== DATA SUPPLIED

(** * A parsed header *)

Lemma get_le_range n l at_ v :
  bytes_ok l -> 0 <= at_ -> 0 <= n -> get_le n l at_ = Ok v -> 0 <= v < 256 ^ n.
Proof.
  unfold get_le. intros Hb Hat Hn. destruct (Z.leb_spec (at_ + n) (Zlen l)); [|done].
  intros [= <-]. pose proof (le_val_range (slice l at_ (at_ + n)) (bytes_ok_slice _ _ _ Hb)) as Hr.
  rewrite slice_length in Hr by lia. by replace (at_ + n - at_) with n in Hr by lia.
Qed.

Lemma get_le_no_panic n l at_ : no_panic (get_le n l at_).
Proof. unfold get_le. by destruct (_ <=? _). Qed.

Lemma get_u16_no_panic l at_ : no_panic (get_u16 l at_).
Proof. apply get_le_no_panic. Qed.

Lemma get_u32_no_panic l at_ : no_panic (get_u32 l at_).
Proof. apply get_le_no_panic. Qed.

Lemma get_u64_no_panic l at_ : no_panic (get_u64 l at_).
Proof. apply get_le_no_panic. Qed.

Lemma get_f32_no_panic l at_ : no_panic (get_f32 l at_).
Proof. apply get_le_no_panic. Qed.

Lemma checked_mul_no_panic a b f : no_panic (checked_mul a b f).
Proof. unfold checked_mul. by destruct (_ <? _). Qed.

Lemma as_u32_no_panic v f : no_panic (as_u32 v f).
Proof. unfold as_u32. by destruct (_ <? _). Qed.

#[export] Hint Resolve get_u16_no_panic get_u32_no_panic get_u64_no_panic get_f32_no_panic
  checked_mul_no_panic as_u32_no_panic : wire.

(** Walks a fallible computation: every bind, test and match on the way. *)
Ltac walk_no_panic :=
  repeat lazymatch goal with
    | |- no_panic (mbind _ _) => apply bind_no_panic; [auto with wire|intros ? ?]
    | |- no_panic (Ok _) => exact I
    | |- no_panic (Err _) => exact I
    | |- no_panic (if ?b then _ else _) => destruct b eqn:?
    | |- no_panic (match ?x with _ => _ end) => destruct x eqn:?
    end.

(** Inverts [H : computation = Ok v] into the results of its steps. *)
Ltac walk_ok H :=
  repeat (first
    [ apply bind_Ok in H as (? & ? & H)
    | match type of H with
      | (if ?b then _ else _) = Ok _ => destruct b eqn:?; [discriminate H|]
      end ]; cbn beta in H).

Lemma parse_header_no_panic bytes naive : no_panic (parse_header bytes naive).
Proof. unfold parse_header. walk_no_panic. Qed.

Lemma parse_header_wf bytes naive h :
  bytes_ok bytes -> parse_header bytes naive = Ok h ->
  wf_header h /\ HEADER_LEN <= Zlen bytes /\ hf_wire_bytes h = Zlen bytes.
Proof.
  intros Hb H. unfold parse_header in H. walk_ok H. injection H as <-.
  unfold get_u16, get_u32, get_u64 in *.
  repeat match goal with
    | G : get_le ?n bytes ?a = Ok ?v |- _ =>
      apply (get_le_range n bytes a v Hb) in G; [|done|done]
    end.
  split_and!; cbn.
  - constructor; cbn; unfold u32_range, u64_range; try lia.
  - lia.
  - lia.
Qed.

(** The checksum field is always readable once the header has parsed. *)
Lemma verify_crc_no_panic cpu nocrc bytes naive seq :
  no_panic (verify_crc cpu nocrc bytes naive seq).
Proof. unfold verify_crc. walk_no_panic. Qed.

(** * The decoders do not panic *)

Lemma row_descriptor_from_wire_no_panic b o naive :
  no_panic (row_descriptor_from_wire b o naive).
Proof. unfold row_descriptor_from_wire. walk_no_panic. Qed.

Lemma route_entry_from_wire_no_panic b o naive : no_panic (route_entry_from_wire b o naive).
Proof. unfold route_entry_from_wire. walk_no_panic. Qed.

Lemma validate_rows_no_panic i rows n : no_panic (validate_rows i rows n).
Proof. revert i; induction rows; intros; cbn; [done|]. by destruct (_ >? _). Qed.

Lemma validate_routes_no_panic i routes n : no_panic (validate_routes i routes n).
Proof. revert i; induction routes; intros; cbn; [done|]. by destruct (_ >=? _). Qed.

Lemma validate_rows_routes_no_panic rows routes : no_panic (validate_rows_routes rows routes).
Proof.
  unfold validate_rows_routes. apply bind_no_panic; [apply validate_rows_no_panic|].
  intros. apply validate_routes_no_panic.
Qed.

#[export] Hint Resolve parse_header_no_panic verify_crc_no_panic
  row_descriptor_from_wire_no_panic route_entry_from_wire_no_panic
  validate_rows_routes_no_panic : wire.

(** What the shared geometry checks establish. *)
Lemma request_geometry_facts h bytes naive rdb rb body :
  wf_header h -> HEADER_LEN <= Zlen bytes ->
  request_geometry h bytes naive = Ok (rdb, rb, body) ->
  rdb = hf_row_count h * ROW_DESCRIPTOR_LEN /\ rb = hf_route_count h * ROUTE_ENTRY_LEN /\
  0 < hf_row_count h /\ HIDDEN <= hf_row_stride_bytes h /\
  Zlen body = rdb + rb + hf_row_count h * hf_row_stride_bytes h /\
  body = slice bytes HEADER_LEN (Zlen bytes).
Proof.
  intros Hwf Hlen H. pose proof (wfh_row_count _ Hwf). pose proof (wfh_route_count _ Hwf).
  unfold request_geometry, checked_mul, usize_add in H.
  rewrite index_range_Ok in H by (unfold HEADER_LEN in *; lia).
  repeat (match type of H with
    | (if ?b then _ else _) = Ok _ => destruct b eqn:?; [discriminate H|]
    | mbind _ (if ?b then _ else _) = Ok _ => destruct b eqn:?; [|discriminate H]
    | _ => idtac
    end; cbn [mbind outcome_bind] in H).
  injection H as <- <- <-. split_and!; first [done | layout_consts; width].
Qed.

====

### EXERCISE BRIEF
Copy out the whole listing exactly; please set it all down.

### YOUR SOLUTION
(** * A parsed header *)

Lemma get_le_range n l at_ v :
  bytes_ok l -> 0 <= at_ -> 0 <= n -> get_le n l at_ = Ok v -> 0 <= v < 256 ^ n.
Proof.
  unfold get_le. intros Hb Hat Hn. destruct (Z.leb_spec (at_ + n) (Zlen l)); [|done].
  intros [= <-]. pose proof (le_val_range (slice l at_ (at_ + n)) (bytes_ok_slice _ _ _ Hb)) as Hr.
  rewrite slice_length in Hr by lia. by replace (at_ + n - at_) with n in Hr by lia.
Qed.

Lemma get_le_no_panic n l at_ : no_panic (get_le n l at_).
Proof. unfold get_le. by destruct (_ <=? _). Qed.

Lemma get_u16_no_panic l at_ : no_panic (get_u16 l at_).
Proof. apply get_le_no_panic. Qed.

Lemma get_u32_no_panic l at_ : no_panic (get_u32 l at_).
Proof. apply get_le_no_panic. Qed.

Lemma get_u64_no_panic l at_ : no_panic (get_u64 l at_).
Proof. apply get_le_no_panic. Qed.

Lemma get_f32_no_panic l at_ : no_panic (get_f32 l at_).
Proof. apply get_le_no_panic. Qed.

Lemma checked_mul_no_panic a b f : no_panic (checked_mul a b f).
Proof. unfold checked_mul. by destruct (_ <? _). Qed.

Lemma as_u32_no_panic v f : no_panic (as_u32 v f).
Proof. unfold as_u32. by destruct (_ <? _). Qed.

#[export] Hint Resolve get_u16_no_panic get_u32_no_panic get_u64_no_panic get_f32_no_panic
  checked_mul_no_panic as_u32_no_panic : wire.

(** Walks a fallible computation: every bind, test and match on the way. *)
Ltac walk_no_panic :=
  repeat lazymatch goal with
    | |- no_panic (mbind _ _) => apply bind_no_panic; [auto with wire|intros ? ?]
    | |- no_panic (Ok _) => exact I
    | |- no_panic (Err _) => exact I
    | |- no_panic (if ?b then _ else _) => destruct b eqn:?
    | |- no_panic (match ?x with _ => _ end) => destruct x eqn:?
    end.

(** Inverts [H : computation = Ok v] into the results of its steps. *)
Ltac walk_ok H :=
  repeat (first
    [ apply bind_Ok in H as (? & ? & H)
    | match type of H with
      | (if ?b then _ else _) = Ok _ => destruct b eqn:?; [discriminate H|]
      end ]; cbn beta in H).

Lemma parse_header_no_panic bytes naive : no_panic (parse_header bytes naive).
Proof. unfold parse_header. walk_no_panic. Qed.

Lemma parse_header_wf bytes naive h :
  bytes_ok bytes -> parse_header bytes naive = Ok h ->
  wf_header h /\ HEADER_LEN <= Zlen bytes /\ hf_wire_bytes h = Zlen bytes.
Proof.
  intros Hb H. unfold parse_header in H. walk_ok H. injection H as <-.
  unfold get_u16, get_u32, get_u64 in *.
  repeat match goal with
    | G : get_le ?n bytes ?a = Ok ?v |- _ =>
      apply (get_le_range n bytes a v Hb) in G; [|done|done]
    end.
  split_and!; cbn.
  - constructor; cbn; unfold u32_range, u64_range; try lia.
  - lia.
  - lia.
Qed.

(** The checksum field is always readable once the header has parsed. *)
Lemma verify_crc_no_panic cpu nocrc bytes naive seq :
  no_panic (verify_crc cpu nocrc bytes naive seq).
Proof. unfold verify_crc. walk_no_panic. Qed.

(** * The decoders do not panic *)

Lemma row_descriptor_from_wire_no_panic b o naive :
  no_panic (row_descriptor_from_wire b o naive).
Proof. unfold row_descriptor_from_wire. walk_no_panic. Qed.

Lemma route_entry_from_wire_no_panic b o naive : no_panic (route_entry_from_wire b o naive).
Proof. unfold route_entry_from_wire. walk_no_panic. Qed.

Lemma validate_rows_no_panic i rows n : no_panic (validate_rows i rows n).
Proof. revert i; induction rows; intros; cbn; [done|]. by destruct (_ >? _). Qed.

Lemma validate_routes_no_panic i routes n : no_panic (validate_routes i routes n).
Proof. revert i; induction routes; intros; cbn; [done|]. by destruct (_ >=? _). Qed.

Lemma validate_rows_routes_no_panic rows routes : no_panic (validate_rows_routes rows routes).
Proof.
  unfold validate_rows_routes. apply bind_no_panic; [apply validate_rows_no_panic|].
  intros. apply validate_routes_no_panic.
Qed.

#[export] Hint Resolve parse_header_no_panic verify_crc_no_panic
  row_descriptor_from_wire_no_panic route_entry_from_wire_no_panic
  validate_rows_routes_no_panic : wire.

(** What the shared geometry checks establish. *)
Lemma request_geometry_facts h bytes naive rdb rb body :
  wf_header h -> HEADER_LEN <= Zlen bytes ->
  request_geometry h bytes naive = Ok (rdb, rb, body) ->
  rdb = hf_row_count h * ROW_DESCRIPTOR_LEN /\ rb = hf_route_count h * ROUTE_ENTRY_LEN /\
  0 < hf_row_count h /\ HIDDEN <= hf_row_stride_bytes h /\
  Zlen body = rdb + rb + hf_row_count h * hf_row_stride_bytes h /\
  body = slice bytes HEADER_LEN (Zlen bytes).
Proof.
  intros Hwf Hlen H. pose proof (wfh_row_count _ Hwf). pose proof (wfh_route_count _ Hwf).
  unfold request_geometry, checked_mul, usize_add in H.
  rewrite index_range_Ok in H by (unfold HEADER_LEN in *; lia).
  repeat (match type of H with
    | (if ?b then _ else _) = Ok _ => destruct b eqn:?; [discriminate H|]
    | mbind _ (if ?b then _ else _) = Ok _ => destruct b eqn:?; [|discriminate H]
    | _ => idtac
    end; cbn [mbind outcome_bind] in H).
  injection H as <- <- <-. split_and!; first [done | layout_consts; width].
Qed.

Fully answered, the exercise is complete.